Just as Carter died on Earth and was transported to Mars/Barsoom, Tangor dies on Earth and is transported to an extrasolar planet, Poloda, where scientists deduce that:
he has come from a planetary system beyond the range of their telescopes;
that system is probably 22,000 light years beyond an astronomical object that they call Canapa;
Canapa is identical with NGC 7006 which they say is 220,000 light years away from Earth.
How can they possibly know any of that? ERB wanted a planet at an interstellar distance from Earth so he got hold of a reference to NGC 7006 to make his point.
My challenge to a hard sf writer like Anderson would be:
rewrite ERB's Beyond The Farthest Star;
render it in better English;
deepen the characterization;
enhance the action-adventure fiction;
accept every absurdity like that stuff about NGC 7006;
devise a plausible scientific rationale for every such absurdity.

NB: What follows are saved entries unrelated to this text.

(** A [long] argument of a 32-bit quantity: an unsigned one above 2^31 becomes negative
    where [long] has 32 bits, and the decoder's conversion turns it back. *)
Lemma long_is_long z : is_long (long z).
Proof.
  unfold is_long, is_int, long, to_int.
  assert (2 ^ (8 * sizeof_long) = 2 * 2 ^ (8 * sizeof_long - 1)) as ->.
  { rewrite <- Z.pow_succ_r by (destruct sizeof_long_ok; lia). f_equal. lia. }
  assert (0 < 2 ^ (8 * sizeof_long - 1)) by (destruct sizeof_long_ok as [-> | ->]; lia).
  pose proof (Z.mod_pos_bound (z + 2 ^ (8 * sizeof_long - 1)) (2 * 2 ^ (8 * sizeof_long - 1))). lia.
Qed.

Lemma enc_long z : encodes (asn1_encode_integer (long z)) (der_integer (long z)).
Proof. apply enc_integer, long_is_long. Qed.

Lemma dec_int32 z : is_int 32 z -> decodes (integer_convert int32) (der_integer (long z)) z.
Proof.
  intros H. split. intros e buf Hi. unfold integer_convert.
  rewrite (dec_integer (long z) (long_is_long z) e buf Hi). cbn [obind].
  rewrite long_id by (by apply int32_long). by rewrite int32_id.
Qed.

Lemma dec_uint32 z : is_uint 32 z -> decodes (integer_convert uint32) (der_integer (long z)) z.
Proof.
  intros H. split. intros e buf Hi. unfold integer_convert.
  rewrite (dec_integer (long z) (long_is_long z) e buf Hi). cbn [obind].
  do 2 f_equal. unfold is_uint, long, to_int, to_uint in *.
  destruct sizeof_long_ok as [-> | ->].
  - change (2 ^ (8 * 4 - 1)) with 2147483648. change (2 ^ (8 * 4)) with 4294967296.
    change (2 ^ 32) with 4294967296 in *. divlia.
  - change (2 ^ (8 * 8 - 1)) with 9223372036854775808.
    change (2 ^ (8 * 8)) with 18446744073709551616. change (2 ^ 32) with 4294967296 in *. divlia.
Qed.

Lemma dec_octet z : is_octet z -> decodes (integer_convert octet_of) (der_integer (long z)) z.
Proof.
  intros H. split. intros e buf Hi. unfold integer_convert.
  rewrite (dec_integer (long z) (long_is_long z) e buf Hi). cbn [obind].
  unfold is_uint in H. change (2 ^ 8) with 256 in H.
  rewrite long_id; [by rewrite octet_of_id|]. apply int32_long. unfold is_int.
  change (2 ^ (32 - 1)) with 2147483648. lia.
Qed.

(** ** Strings *)

(** A length with its pointer, as the decoders return them: exactly the octets of the
    length, NULL when there is none. *)
Definition wf_bytes (len : Z) (data : option (list octet)) : Prop :=
  len = zlen (default [] data) /\ octets (default [] data) /\ data = canon (default [] data).

Lemma wf_bytes_missing len data : wf_bytes len data -> missing len data = false.
Proof. intros (-> & _ & E). unfold missing. destruct data; [by rewrite andb_false_r|done]. Qed.

Lemma encodes_string t len data :
  0 <= t < 31 -> wf_bytes len data ->
  encodes (fun buf =>
      let* buf := asn1buf_insert_octetstring buf len data in
      let* '(buf, length) := asn1_make_tag UNIVERSAL PRIMITIVE t len buf in
      Ok (buf, len + length)) (der_tlv t (default [] data)).
Proof.
  intros Ht (Hl & Ho & Hc).
  eapply encodes_ext; [|apply (encodes_value (fun buf =>
      let* buf := asn1buf_insert_octetstring buf len data in Ok (buf, len)) UNIVERSAL PRIMITIVE t)].
  - intros buf. cbv beta. by destruct (asn1buf_insert_octetstring buf len data).
  - done.
  - change (Z.lor UNIVERSAL PRIMITIVE) with 0. rewrite Z.lor_0_l, octet_of_id; [done|lia].
  - done.
  - intros buf code Hr Hroom. subst len. destruct data as [l|]; simpl in *.
    + destruct (insert_octetstring_ok buf code l Hr Ho Hroom) as (b & -> & Hb). eauto.
    + destruct (insert_none_ok buf code Hr) as (b & E & Hb).
      change (zlen []) with 0 in *. rewrite E. eauto.
Qed.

The result would be fantastic and well worth reading - like an Andersonian rationalization of Kryptonian super powers which I would also like to read.
6 comments:
Kaor, Paul!
I didn't think Edgar Rice Burroughs wrote badly in English. The language of his Barsoom books was definitely late 19th and early 20th century, not like what became the preferred style after about 1920. Lush, leisurely, rather purple prose, maybe, but not at all bad, I thought. Reminded me of how Sir Arthur Conan Doyle, H. Rider Haggard, or even Kipling wrote.
Sean
ERB is actually a very good -storyteller- who gradually became a better -writer-, but lost some of the narrative drive of his earlier books. In his first books -- the first few Tarzan books, and the first three Mars stories -- the extraordinary vividness makes up for technical defects. In fact, his reputation would probably be higher if those had been the only books in those series; the later Tarzan books are admittedly formulaic. On the other hand, when he really pushed himself, ERB could be technically very impressive. THE MUCKER for example, is only the length of a short novel if you include both volumes, but he managed -- apparently just to see if he could -- virtually every pulp adventure trope common at the time, from boxing stories through Westerns to pirate tales and lost-race adventures and half a dozen others. It's a tour-de-force.
Dear Mr. Stirling,
I agree, Edgar Rice Burroughs really did know how to write well. I remember reading a fair number of his Tarzan books as a boy, but it was his Barsoom novels which really grabbed me. And I would like to look up some of his lost race books as well.
Sean
So as someone who never read any Edgar Rice Burroughs, I would like to know which ERB to read first.
The first Barsoom book?
Jim,
Yes: A PRINCESS OF MARS.
Paul.
Kaor, Jim!
Definitely start with A PRINCESS OF MARS.